SDOT Manager Jim Curtin revealed the details of the city's plans for traffic revisions coming to Roxbury Street S.W.
SDOT to fix SW Roxbury with package of short and long-term projects
By Gwen Davis
SDOT finally came out with its highly anticipated safety improvement plans for the SW Roxbury Street Road Corridor during the design alternatives meeting Thurs. night. A packed room in the southwest library of largely Roxbury residents provided feedback and comments.
SDOT's project manager Jim Curtin facilitated the meeting.
Background: Last summer residents teamed up to insist that the city do a safety study and fix the problems on SW Roxbury, one of the most dangerous arterials in the city, according to activists. They sent a letter to the mayor and the city council, and SDOT agreed to take up the issue. Now, approximately one year later, SDOT owns a package of both short and long-term safety improvement plans.
Here are the plan takeaways:
--> Short-term projects SDOT is engaged in and/or committed to: There are now photo enforcements installed for Holy Family and Roxhill. Curve warning and advisory speed limit signs were installed on Roxbury/Olson Place curve. Installation is pending for a left turn yield (green ball) signage at Roxbury/Olson SW.
Additional short-term projects include paving. Roxbury between 24th Ave SW and 27th Ave SW will receive paving, as well as 26th Ave SW and Roxbury -- particularly left turn pockets for north and south approaches. SDOT also promises grant funded sidewalks between 28th Ave SW and 30th Ave SW.
--> Long-term projects SDOT is considering: For the western segment: rechannelization between 17th Ave SW and 35th Ave SW. SDOT is looking at shared bus lane/potential new bus layover zone. There will also be signage improvements, spot pavement repairs and bike facilities (however, bike lanes will come later).
For White Center: no channelization changes. There will be pavement repair between 17th Ave SW and 18th Ave SW, including new curb ramps, accessible pedestrian signals at 17th Ave SW and signage improvements.
--> For the eastern segment: more channelization improvements at Olson Place SW/4th Ave SW, and adding two radar speed signs (locations are to be determined). Long-term, SDOT is looking for a pedestrian signal at 12th Ave SW/Neighborhood.
--> This was the first of two design meetings. The second one will be held on Mon. Aug. 4, 6-7:45 p.m. at the YWCA Greenbridge Center, 9720 8th Avenue SW. In late fall, SDOT will make final determinations with an outreach meeting. The plans will be implemented 2014-2015.
Summary of meeting:
"I'll do a somewhat brief presentation and then we'll have more than an hour to go over it," Curtin said. "We'll go over the project, existing conditions again, talk about short-term projects, talk about our design proposal for the corridor, and let's jump right in."
The Powerpoint presentation was easy-to-read.
"The goal of our project is safety for everyone who uses the street," Curtin said. "We'll have a mix of short and long-term solutions for the corridor."

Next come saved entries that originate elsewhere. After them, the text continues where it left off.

(** A job handed to [buffer_destination_write_job] is tracked from then on. *)
Lemma buffer_job_spec P store job w : 1 ≤ limit → resting P store w →
  job_ok job → roots_of (tracker w) (job_block_id job) ≠ ∅ →
  ∃ w', buffer_destination_write_job limit max_bytes job w = (w', Ok ())
    ∧ resting P store w' ∧ moves [] w [] w' ∧ tracked_write [] w' (job_block_id job).
Proof.
  intros Hlim Hrest Hj Hroot. unfold buffer_destination_write_job.
  set (target := destination_write_batch_len limit (batch_write_capability w)).
  assert (1 ≤ target ≤ limit) as Htarget by (subst target; unfold destination_write_batch_len; case_match; lia).
  assert (∃ w1, if_state (batch_is_full max_bytes target (len (job_block_bytes job)))
      (flush_buffered_destination_writes limit max_bytes) w = (w1, Ok ())
    ∧ resting P store w1 ∧ moves [] w [] w1 ∧ len (buffered_write_jobs w1) + 1 ≤ limit) as (w1&Hw1&Hrest1&Hm1&Hl1).
  { unfold if_state. destruct (batch_is_full _ _ _ w) eqn:Hfull.
    - destruct (flush_buffered_spec P store w Hrest) as (w1&Hw1&Hr1&Hm1&Hb1). exists w1.
      rewrite Hb1. split_and!; (done || lia).
    - exists w. split_and!; try (done || apply moves_refl). unfold batch_is_full in Hfull.
      apply andb_false_iff in Hfull as [Hne%negb_false_iff%bool_decide_eq_true|[Hlt%Z.leb_gt _]%orb_false_iff]; [|lia].
      rewrite Hne. change (len []) with 0. lia. }
  set (w2 := set_buffered (buffered_write_jobs w1 ++ [job])
    (saturating_add (buffered_write_bytes w1) (len (job_block_bytes job))) w1).
  assert (writer_ids [] w2 ≡ₚ job_block_id job :: writer_ids [] w1) as Hids.
  { unfold writer_ids, ids_of. cbn. rewrite fmap_app. cbn. solve_Permutation. }
  assert (resting P store w2 ∧ moves [] w1 [] w2) as [Hrest2 Hm2].
  { destruct Hrest1 as ([Hb' Hp' Hd' Hr' Ht' Hpr']&Hc1&_). split; [split_and!|].
    - split; try done.
      + apply Forall_app. split; [done|]. by apply Forall_singleton.
      + intros b. rewrite Hids. intros [->|Hin]%elem_of_cons; [|by apply Hr'].
        cbn [tracker set_buffered w2]. unfold roots_of. by rewrite (mv_roots _ _ _ _ Hm1).
    - done.
    - cbn. rewrite len_app. change (len [job]) with 1. lia.
    - split; try done. intros b [Hin|?]; [|by right]. left. rewrite Hids. by right. }
  assert (∃ w3, if_state (batch_is_ready max_bytes target) (flush_buffered_destination_writes limit max_bytes) w2 = (w3, Ok ())
    ∧ resting P store w3 ∧ moves [] w2 [] w3) as (w3&Hw3&Hrest3&Hm3).
  { unfold if_state. destruct (batch_is_ready _ _ w2).
    - destruct (flush_buffered_spec P store w2 Hrest2) as (w3&?&?&?&_). by exists w3.
    - exists w2. split_and!; (done || apply moves_refl). }
  exists w3. split_and!; [|done|do 2 (eapply moves_trans; [done|]); done|].
  - unfold mbind, stm_bind, gets, modify. cbv beta iota zeta. fold target. rewrite Hw1. exact Hw3.
  - apply (mv_tracked _ _ _ _ Hm3). left. rewrite Hids. by left.
Qed.
End publish.
(* ===== verification/CopyWalkSpec.v ===== *)
(** * Theorems of the single-worker copy: the walk

    Whatever the schedule of the pending writes, the source's and the
    destination's failures, the limits and the point of an interrupt: the copy
    ends with a report; a copy that is not stopped has every block that a
    requested root reaches in the destination or in the report, for every root
    that reaches it; and the destination is never damaged. *)

From Stdlib Require Import ZArith Lia Ascii.
From stdpp Require Import base gmap sets strings sorting option list.
From S2P Require Import Prelude Hex Blocks BlockCopy BlockCopySpec CopyRun CopyRunSpec.
#[local] Open Scope Z_scope.

Section walk.
Context {D : Type} `{ByteStoreLaws D} `{Ciborium} `{DecodeBlock} `{HashDisplay} `{HashSetOrder}.
Context (source : block_hash → result string (option bytes)) (root_ids : list block_hash).

(** ** What there is to copy *)
Definition block_children (b : block_hash) : list block_hash :=
  match source b with
  | Ok (Some x) => match block_child_ids b x with Ok cs => cs | Err _ => [] end
  | _ => []
  end.
Inductive reach : block_hash → block_hash → Prop :=
| reach_root r : r ∈ root_ids → reach r r
| reach_child r b c : reach r b → c ∈ block_children b → reach r c.

Lemma reach_requested r b : reach r b → r ∈ root_ids.
Proof. by induction 1. Qed.

(** A block that cannot be read, or whose children cannot, is reported. *)
Definition read_reported (t : CopyFailureTracker) (b : block_hash) : Prop :=
  match source b with
  | Ok (Some x) =>
      match block_child_ids b x with
      | Ok _ => True
      | Err m => {| template_operation := DecodeSourceBlock; template_message := m |} ∈ templates_of t b
      end
  | _ => ∃ m, {| template_operation := ReadSourceBlock; template_message := m |} ∈ templates_of t b
  end.

(** ** The walk's own invariant: [items] are the pairs still to be visited. *)
Record walk_ok (items : list (block_hash * block_hash)) (visited : gset block_hash) (t : CopyFailureTracker) : Prop := {
  wk_items r b : (r, b) ∈ items → reach r b;
  wk_unseen b : b ∉ visited → discovered_children t !! b = None;
  wk_children b : b ∈ visited → children_of t b = block_children b;
  wk_closed b c : b ∈ visited → c ∈ block_children b → c ∈ visited ∨ c ∈ items.*2;
  wk_roots r : r ∈ root_ids → (r ∈ visited ∧ r ∈ roots_of t r) ∨ (r, r) ∈ items;
  wk_reported b : b ∈ visited → read_reported t b
}.

(** The tracker may learn roots and failures meanwhile. *)
Record learns (t t' : CopyFailureTracker) : Prop := {
  learns_children : discovered_children t' = discovered_children t;
  learns_roots b r : r ∈ roots_of t b → r ∈ roots_of t' b;
  learns_templates b tm : tm ∈ templates_of t b → tm ∈ templates_of t' b
}.

Lemma read_reported_mono t t' b : (∀ tm, tm ∈ templates_of t b → tm ∈ templates_of t' b) →
  read_reported t b → read_reported t' b.
Proof. intros Ht. unfold read_reported. repeat case_match; naive_solver. Qed.
(* ===== verification/CopyQueues.v ===== *)
(** * Rooted block copy: the queues of the multi-worker driver

    [ThreadedWorkQueue] and [ThreadedWriteQueue] of [block_copy.rs]. Each queue
    is a state behind a mutex with a condition variable. A method that can wait
    is an attempt: one pass through its loop under the lock, which either
    decides or waits. The threads that call them are in [CopyThreads.v]. *)

From Stdlib Require Import ZArith Lia Ascii.
From stdpp Require Import base gmap sets strings sorting option list.
From S2P Require Import Prelude Hex Blocks BlockCopy CopyRun.
#[local] Open Scope Z_scope.

(** ** The work queue *)
Record ThreadedWorkQueueState := {
  work_items : list (block_hash * block_hash);
  active_workers : Z;
  work_shutdown : bool
}.
Definition new_work_queue (root_ids : list block_hash) : ThreadedWorkQueueState := {|
  work_items := (λ root_id, (root_id, root_id)) <$> root_ids;
  active_workers := 0; work_shutdown := false |}.
Definition shut_work (st : ThreadedWorkQueueState) : ThreadedWorkQueueState := {|
  work_items := work_items st; active_workers := active_workers st; work_shutdown := true |}.

(** What an attempt of [pop] decides; [PopExit] notifies. *)
Inductive pop_outcome := Popped (request_root_id block_id : block_hash) | PopExit | PopWait.
Definition pop_attempt (stop_requested : bool) (st : ThreadedWorkQueueState) : ThreadedWorkQueueState * pop_outcome :=
  if work_shutdown st || stop_requested then (shut_work st, PopExit) else
  match work_items st with
  | (request_root_id, block_id) :: items =>
      ({| work_items := items; active_workers := active_workers st + 1; work_shutdown := work_shutdown st |},
       Popped request_root_id block_id)
  | [] => if active_workers st =? 0 then (shut_work st, PopExit) else (st, PopWait)
  end.

(** [ThreadedWorkQueue::enqueue_children]: the test before the lock, and the
    locked part with whether it notifies. *)
Definition wants_children (child_ids : list block_hash) (stop_requested : bool) : bool :=
  negb (bool_decide (child_ids = []) || stop_requested).
Definition push_children (request_root_id : block_hash) (child_ids : list block_hash) (st : ThreadedWorkQueueState)
    : ThreadedWorkQueueState * bool :=
  if work_shutdown st then (st, false) else
  ({| work_items := enqueue_children request_root_id child_ids (work_items st);
      active_workers := active_workers st; work_shutdown := work_shutdown st |}, true).

(** [finish_item]; it always notifies. *)
Definition finish_item (stop_requested : bool) (st : ThreadedWorkQueueState) : ThreadedWorkQueueState :=
  let active := saturating_sub (active_workers st) 1 in {|
  work_items := work_items st; active_workers := active;
  work_shutdown := work_shutdown st || stop_requested || ((active =? 0) && bool_decide (work_items st = [])) |}.

(** ** The write queue *)
Record ThreadedWriteState := {
  write_jobs : list ThreadedWriteJob;
  queued_write_bytes : Z;
  active_writes : Z;
  active_write_bytes : Z;
  attempted_write_count : Z;
  producers_finished : bool;
  write_shutdown : bool;
  checkpoint_pending : bool;
  checkpoint_running : bool
}.
Definition new_write_state : ThreadedWriteState := {|
  write_jobs := []; queued_write_bytes := 0; active_writes := 0; active_write_bytes := 0;
  attempted_write_count := 0; producers_finished := false; write_shutdown := false;
  checkpoint_pending := false; checkpoint_running := false |}.

Section write_queue.
Context (max_in_flight_destination_writes max_in_flight_destination_write_bytes : Z) (checkpoint_interval : option Z).

Definition writer_thread_count : Z := Z.max max_in_flight_destination_writes 1.

Definition write_limit_reached (st : ThreadedWriteState) : bool :=
  max_in_flight_destination_writes <=? saturating_add (len (write_jobs st)) (active_writes st).
Definition byte_limit_reached (block_bytes_len : Z) (st : ThreadedWriteState) : bool :=
  (0 <? saturating_add (len (write_jobs st)) (active_writes st))
  && (0 <? max_in_flight_destination_write_bytes)
  && (max_in_flight_destination_write_bytes
      <? saturating_add (saturating_add (queued_write_bytes st) (active_write_bytes st)) block_bytes_len).

(** Whether this write is counted towards a checkpoint, and the interval. *)
Definition counted_interval (mode : CopyDestinationMode) : option Z :=
  match mode, checkpoint_interval with
  | BlindWrite, Some n => if 0 <? n then Some n else None
  | _, _ => None
  end.

(** An attempt of [enqueue]; [Enqueued] notifies. *)
Inductive enqueue_outcome := Enqueued | Refused | EnqueueWait.
Definition enqueue_attempt (job : ThreadedWriteJob) (mode : CopyDestinationMode) (stop_requested : bool)
    (st : ThreadedWriteState) : ThreadedWriteState * enqueue_outcome :=
  if write_shutdown st || stop_requested then (st, Refused) else
  if checkpoint_pending st || checkpoint_running st || write_limit_reached st
     || byte_limit_reached (len (job_block_bytes job)) st
  then (st, EnqueueWait) else
  let counted := counted_interval mode in
  let attempted := match counted with Some _ => attempted_write_count st + 1 | None => attempted_write_count st end in
  ({| write_jobs := write_jobs st ++ [job];
      queued_write_bytes := queued_write_bytes st + len (job_block_bytes job);
      active_writes := active_writes st; active_write_bytes := active_write_bytes st;
      attempted_write_count := attempted;
      producers_finished := producers_finished st; write_shutdown := write_shutdown st;
      checkpoint_pending := match counted with
                            | Some n => (attempted mod n =? 0) || checkpoint_pending st
                            | None => checkpoint_pending st
                            end;
      checkpoint_running := checkpoint_running st |}, Enqueued).

(** The loop of [next_action] that fills a batch: the jobs taken, their bytes
    and the queue that is left. *)
Fixpoint fill_batch (target : Z) (jobs : list ThreadedWriteJob) (total queued : Z) (queue : list ThreadedWriteJob)
    : list ThreadedWriteJob * Z * Z * list ThreadedWriteJob :=
  match queue with
  | [] => (jobs, total, queued, [])
  | next_job :: rest =>
      if negb (len jobs <? target) then (jobs, total, queued, queue) else
      if (0 <? max_in_flight_destination_write_bytes) && negb (bool_decide (jobs = []))
         && (max_in_flight_destination_write_bytes <? saturating_add total (len (job_block_bytes next_job)))
      then (jobs, total, queued, queue)
      else fill_batch target (jobs ++ [next_job]) (total + len (job_block_bytes next_job))
             (saturating_sub queued (len (job_block_bytes next_job))) rest
  end.

(** The target length of a batch, and the capability after a probe began. *)
Definition target_batch (capability : BatchWriteCapability) (st : ThreadedWriteState) : BatchWriteCapability * Z :=
  match capability with
  | Supported => (capability, Z.max max_in_flight_destination_writes 1)
  | Unknown => if 2 <=? len (write_jobs st) then ((try_begin_batch_write_probe capability).1, 2) else (capability, 1)
  | Probing | Unsupported => (capability, 1)
  end.

(** An attempt of [next_action]; [NextShutdown] notifies. *)
Inductive next_outcome :=
| WriteBatch (jobs : list ThreadedWriteJob) (total_block_bytes_len : Z)
| RunCheckpoint
| NextShutdown
| NextWait.
Definition next_attempt (stop_requested : bool) (capability : BatchWriteCapability) (st : ThreadedWriteState)
    : ThreadedWriteState * BatchWriteCapability * next_outcome :=
  if negb (bool_decide (capability = Unsupported)) && (0 <? active_writes st) then (st, capability, NextWait) else
  let '(capability, target) := target_batch capability st in
  match write_jobs st with
  | first_job :: rest =>
      let '(jobs, total, queued, rest) :=
        fill_batch target [first_job] (len (job_block_bytes first_job))
          (saturating_sub (queued_write_bytes st) (len (job_block_bytes first_job))) rest in
      ({| write_jobs := rest; queued_write_bytes := queued;
          active_writes := active_writes st + len jobs; active_write_bytes := active_write_bytes st + total;
          attempted_write_count := attempted_write_count st;
          producers_finished := producers_finished st; write_shutdown := write_shutdown st;
          checkpoint_pending := checkpoint_pending st; checkpoint_running := checkpoint_running st |},
       capability, WriteBatch jobs total)
  | [] =>
      if checkpoint_pending st && negb (checkpoint_running st) && (active_writes st =? 0) then
        ({| write_jobs := []; queued_write_bytes := queued_write_bytes st;
            active_writes := active_writes st; active_write_bytes := active_write_bytes st;
            attempted_write_count := attempted_write_count st;
            producers_finished := producers_finished st; write_shutdown := write_shutdown st;
            checkpoint_pending := false; checkpoint_running := true |}, capability, RunCheckpoint)
      else if (producers_finished st || write_shutdown st || stop_requested)
              && (active_writes st =? 0) && negb (checkpoint_running st) then
        ({| write_jobs := []; queued_write_bytes := queued_write_bytes st;
            active_writes := active_writes st; active_write_bytes := active_write_bytes st;
            attempted_write_count := attempted_write_count st;
            producers_finished := producers_finished st; write_shutdown := true;
            checkpoint_pending := checkpoint_pending st; checkpoint_running := checkpoint_running st |},
         capability, NextShutdown)
      else (st, capability, NextWait)
  end.

(** The methods that never wait; all of them notify. *)
Definition complete_write_batch (completed_jobs block_bytes_len : Z) (st : ThreadedWriteState) : ThreadedWriteState := {|
  write_jobs := write_jobs st; queued_write_bytes := queued_write_bytes st;
  active_writes := saturating_sub (active_writes st) completed_jobs;
  active_write_bytes := saturating_sub (active_write_bytes st) block_bytes_len;
  attempted_write_count := attempted_write_count st;
  producers_finished := producers_finished st; write_shutdown := write_shutdown st;
  checkpoint_pending := checkpoint_pending st; checkpoint_running := checkpoint_running st |}.
Definition finish_checkpoint (st : ThreadedWriteState) : ThreadedWriteState := {|
  write_jobs := write_jobs st; queued_write_bytes := queued_write_bytes st;
  active_writes := active_writes st; active_write_bytes := active_write_bytes st;
  attempted_write_count := attempted_write_count st;
  producers_finished := producers_finished st; write_shutdown := write_shutdown st;
  checkpoint_pending := checkpoint_pending st; checkpoint_running := false |}.
Definition fail_checkpoint (st : ThreadedWriteState) : ThreadedWriteState := {|
  write_jobs := []; queued_write_bytes := 0;
  active_writes := active_writes st; active_write_bytes := active_write_bytes st;
  attempted_write_count := attempted_write_count st;
  producers_finished := true; write_shutdown := true;
  checkpoint_pending := checkpoint_pending st; checkpoint_running := false |}.
Definition write_request_shutdown (st : ThreadedWriteState) : ThreadedWriteState := {|
  write_jobs := []; queued_write_bytes := 0;
  active_writes := active_writes st; active_write_bytes := active_write_bytes st;
  attempted_write_count := attempted_write_count st;
  producers_finished := true; write_shutdown := true;
  checkpoint_pending := checkpoint_pending st; checkpoint_running := checkpoint_running st |}.
Definition finish_producing (stop_requested : bool) (st : ThreadedWriteState) : ThreadedWriteState := {|
  write_jobs := if stop_requested then [] else write_jobs st;
  queued_write_bytes := if stop_requested then 0 else queued_write_bytes st;
  active_writes := active_writes st; active_write_bytes := active_write_bytes st;
  attempted_write_count := attempted_write_count st;
  producers_finished := true; write_shutdown := stop_requested || write_shutdown st;
  checkpoint_pending := checkpoint_pending st; checkpoint_running := checkpoint_running st |}.
End write_queue.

Curtin described the extensive public outreach efforts SDOT engaged in, which included visits at city council and chamber of commerce meetings.
He also presented background facts.
Many people drive on the corridor, Curtin showed but 26 percent of users said they walk the corridor, most likely for school and shopping.
"Speeding is the primary concern," Curtin said. Additional concerns include crossings, pavement conditions, crime, lighting and school bus lighting.
Existing conditions include adjacent land uses containing 153 parcels -- 52 percent single family residential, 18 percent retail, office and industrial, with three schools, parks and open spaces.
Roxbury is classified as 'principal arterial'. It accommodates 25,000 vehicles at peak times. The majority of drivers go 5 -plus miles outside the speed limit. Many people drive over 11 miles over the speed limit.
"Speed is the single most important factor in collisions," Curtin said.
The corridor experienced 223 total collisions with 112 injuries over the past three -plus years.
"We haven't had any fatalities, so I suppose that's a bright spot," Curtin said.
There have been 11 pedestrian-vehicle collisions and two bicycle-vehile collisions.
Attendees both liked and disliked particular plans.
The western segment's rechannelization between 17th Ave SW and 35th Ave SW was both loudly booed and cheered by attendees. Curtin showed other historical slides supporting plans for rechannelization.
Rechannelization benefits include improved turning movements, including right turns for buses and freight and left turns improved for vehicles entering Roxbury.
Curtin said the design proposals would improve pedestrian environment in school zones, eliminates 'multiple threat' collision, allows SDOT to consider installing additional crosswalks, improve sight lines and provide buffer between pedestrians and vehicular traffic.
There will be one lane of traffic on each way of Roxbury, with a wide middle turning lane and two large bike lanes on both sides.
No long-term projects are set in stone.
SDOT provided attendees with a large legend outlining the pedestrian and bicycle collisions throughout SW Roxbury St. area over the past three-plus years.